Чухачев осмотрел придирчиво детали, шагнул к прибору, чтобы проверить размеры и люфт шаров в сферах сепараторов: не зажимаются ли они. Но в этот момент к нему подскользнула Галя и, помня наказ мастера: «Не давать Чухачеву очухаться», воскликнула томно:

– Нет, нет! Я сама…

Ее длинные тонкие пальцы проворно установили деталь на измерительном аппарате.

– Видите? Как в аптеке! Все в пределах допусков, – показала на прыгающую по циферблату стрелку и заработала пальцами так, как если бы исполняла на фортепьяно резвое скерцо. Чухачев смотрел, точно загипнотизированный. Его застывший взгляд следил уже не за стрелками прибора, а за изящными проворными движениями Галиных рук. От искательного внимания окружающих девушек, от их воркующих голосов, от сладковатого аромата духов, на которые Галя ухлопала недавно половину месячной получки, Чухачев совсем растаял и взмок. Именно в этот момент и раздалось бархатисто–повелительное заключение бригадира Ланы:

– Итак, надеюсь, вы убедились: на этот раз все в порядке.

Как из рук фокусника перед Чухачевым возникла карта сдачи продукции, с другой стороны появилась самописка, и приемщик, исполненный сознанием важности совершаемого акта, поставил свою подпись на карте. Ему и в голову не пришло, что эти сладкогласые девицы вкупе с мастером и начальником просто–напросто обвели его вокруг пальца. С железно–застывшим лицом он прихлопнул на документе личную печать и с достоинством удалился.

Только после этого в ОТК вошел Ветлицкий, сказал, улыбаясь:

– Финита ла комедия! Молодцы девчонки, подходи получать гонорар!..
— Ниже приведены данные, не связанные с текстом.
(* ===== verification/EdgeProps.v ===== *)
(** * What an edge's rate limiting promises

    The checks an edge makes are the limits the hub leases for them; a request
    is served only after every enforced limit admitted it; and, an error of the
    code, what is refunded to a safety limit is not what was charged to it. *)

From S2P Require Import Prelude Float64 Ledger Region Wire Policies Config Decide Hub GoLib TtlCache Tiers Limiter Upstream.
From S2P Require Import Edge Reserve EdgeLimits LocalProps.
From Stdlib Require Import Ascii.

Local Open Scope Z_scope.

(** ** The edge's index and the hub's lookups *)

Record name_ok (n : string) : Prop := {
  nk_trim : TrimSpace n = n;
  nk_some : n ≠ "";
  nk_sep : ¬ has_char "000" n;
}.

(** Names as validation leaves them: trimmed, not empty, and each once. *)
Record names_ok (cfg : GatewayConfig) : Prop := {
  no_prefixes : NoDup (px_Prefix <$> gc_Prefixes cfg);
  no_prefix px : px ∈ gc_Prefixes cfg → name_ok (px_Prefix px);
  no_services px : px ∈ gc_Prefixes cfg → NoDup (sv_ServiceID <$> px_Services px);
  no_service px svc : px ∈ gc_Prefixes cfg → svc ∈ px_Services px → name_ok (sv_ServiceID svc);
}.

Lemma NoDup_fmap_same {A B} (f : A → B) (l : list A) x y :
  NoDup (f <$> l) → x ∈ l → y ∈ l → f x = f y → x = y.
Proof.
  induction l as [|z l IH]; cbn; intros Hnd Hx Hy E; [by apply elem_of_nil in Hx|].
  apply NoDup_cons in Hnd as [Hz Hnd]. apply elem_of_cons in Hx, Hy.
  destruct Hx as [->|Hx], Hy as [->|Hy]; [done| | |by apply IH]; exfalso; apply Hz; apply list_elem_of_fmap; eauto.
Qed.

Lemma find_unique {A} (f : A → bool) (l : list A) x :
  x ∈ l → f x = true → (∀ y, y ∈ l → f y = true → y = x) → find f l = Some x.
Proof.
  intros Hx Hf Hu. destruct (find f l) as [y|] eqn:E.
  - apply find_some in E as [Hy Hfy]. f_equal. apply Hu; [by apply list_elem_of_In|done].
  - apply list_elem_of_In in Hx. by rewrite (find_none _ _ E x Hx) in Hf.
Qed.

Lemma find_by_name {A} (f : A → string) (l : list A) x :
  NoDup (f <$> l) → x ∈ l → find (λ y, (f y =? f x)%string) l = Some x.
Proof.
  intros Hnd Hx. apply find_unique; [done|by rewrite String.eqb_refl|].
  intros y Hy E%String.eqb_eq. by eapply NoDup_fmap_same.
Qed.

Lemma foldl_insert_elem {A B} (f : A → string) (g : A → B) (l : list A) (m : gmap string B) k v :
  foldl (λ m a, <[f a := g a]> m) m l !! k = Some v →
  m !! k = Some v ∨ ∃ a, a ∈ l ∧ f a = k ∧ g a = v.
Proof.
  revert m. induction l as [|a l IH]; cbn; intros m H; [by left|].
  destruct (IH _ H) as [Hm|(b & Hb & Hk & Hv)].
  - destruct (decide (f a = k)) as [<-|Hne].
    + rewrite lookup_insert_eq in Hm. injection Hm as <-. right. exists a. split; [set_solver|done].
    + rewrite lookup_insert_ne in Hm by done. by left.
  - right. exists b. split; [set_solver|done].
Qed.

Lemma index_services_elem (l : list PrefixConfig) (m : gmap string ServiceConfig) k svc :
  foldl (λ m px, foldl (index_service px) m (px_Services px)) m l !! k = Some svc →
  m !! k = Some svc ∨
  ∃ px, px ∈ l ∧ svc ∈ px_Services px ∧ px_Prefix px +:+ String "000" (sv_ServiceID svc) = k.
Proof.
  revert m. induction l as [|px l IH]; cbn; intros m H; [by left|].
  destruct (IH _ H) as [Hm|(px' & H1 & H2 & H3)].
  - apply (foldl_insert_elem (λ s, px_Prefix px +:+ String "000" (sv_ServiceID s)) (λ s, s)) in Hm
      as [Hm|(s & Hs & <- & ->)]; [by left|]. right. exists px. split; [set_solver|done].
  - right. exists px'. split; [set_solver|done].
Qed.

(** What an edge finds under a name is what the hub finds. *)
Lemma GetServiceConfig_FindService cfg p s svc :
  names_ok cfg → GetServiceConfig (Apply cfg) p s = Some svc →
  ∃ px, GetPrefix (Apply cfg) p = Some px ∧ FindService cfg p s = Some (px, svc).
Proof.
  intros [Hnp Hp Hns Hs]. unfold GetServiceConfig, GetPrefix. cbn [ci_prefixes ci_services Apply].
  destruct (foldl _ ∅ _ !! p) as [px|] eqn:Epx; [|done]. intros H.
  apply (foldl_insert_elem px_Prefix (λ x, x)) in Epx as [Epx|(px' & Hpx & Ep & Ex)]; [by rewrite lookup_empty in Epx|].
  cbv beta in Ex. subst px'. subst p.
  apply index_services_elem in H as [H|(px' & Hpx' & Hsvc & Ek)]; [by rewrite lookup_empty in H|].
  apply (f_equal chars) in Ek. rewrite !chars_app in Ek. cbn [chars] in Ek.
  apply split_first in Ek as [Ek1 Ek2]; [|apply (Hp px' Hpx')|apply (Hp px Hpx)].
  apply (inj chars) in Ek1, Ek2. assert (px' = px) as -> by (by eapply (NoDup_fmap_same px_Prefix)). subst s.
  exists px. split; [done|]. unfold FindService, FindPrefix.
  rewrite (nk_trim _ (Hp px Hpx)), (proj2 (String.eqb_neq _ _) (nk_some _ (Hp px Hpx))).
  rewrite (find_by_name px_Prefix) by done. rewrite (nk_trim _ (Hs px svc Hpx Hsvc)).
  by rewrite (find_by_name sv_ServiceID) by auto.
Qed.

(** ** The checks of an edge and the limits of the hub *)

(** A limit as validation leaves it. *)
Definition limit_ok (l : LimitSpec) : Prop := ls_ID l ≠ "" ∧ (ls_Window l = 0 ∨ Second ≤ ls_Window l).

(** A hub that leases [l] for the check [c] enforces what the edge expects. *)
Record leases_for (c : Request) (l : lease) : Prop := {
  lf_limit : le_limit l = rq_Limit c;
  lf_spec : spec_Limit (bi_Spec (le_item l)) = rq_Limit c;
  lf_algo : spec_Algo (bi_Spec (le_item l)) = rq_Algo c;
  lf_window : Algo_Or (rq_Algo c) ≠ TokenBucket → Spec_Period (bi_Spec (le_item l)) = rq_Window c;
  lf_ref : ref_Scope (bi_Ref (le_item l)) = rq_Scope c ∧ ref_Service (bi_Ref (le_item l)) = rq_Service c ∧
           ref_Limit (bi_Ref (le_item l)) = rq_LimitID c ∧ ref_Subject (bi_Ref (le_item l)) = rq_Key c;
}.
Леля с Галей, спрятав деньги, тотчас помчались к себе на Потылиху, Лана замешкалась в помещении ОТК. Подсобный рабочий погрузил ящик принятых сепараторов на тележку, повез в сборочный цех. Ветлицкий отправился следом, посмотреть, как пойдет дело дальше. Убедившись, что подшипники собираются и часа через три поступят на склад отдела сбыта, он вернулся на участок, снял спецовку, помыл руки. В пролете тихо. Рабочие подсчитывали изготовленную продукцию, сдавали в кладовую, убирали рабочие места. Катерина, как всегда, потрудилась на славу. Ветлицкий поблагодарил ее и, переодевшись, зашел в ОТК узнать, сколько сепараторов прошло через контроль за смену. Лана, заполнявшая журнал сдачи, не заметила, когда он вошел, бросила на стол перед собой карандаш, зевнула и потянулась.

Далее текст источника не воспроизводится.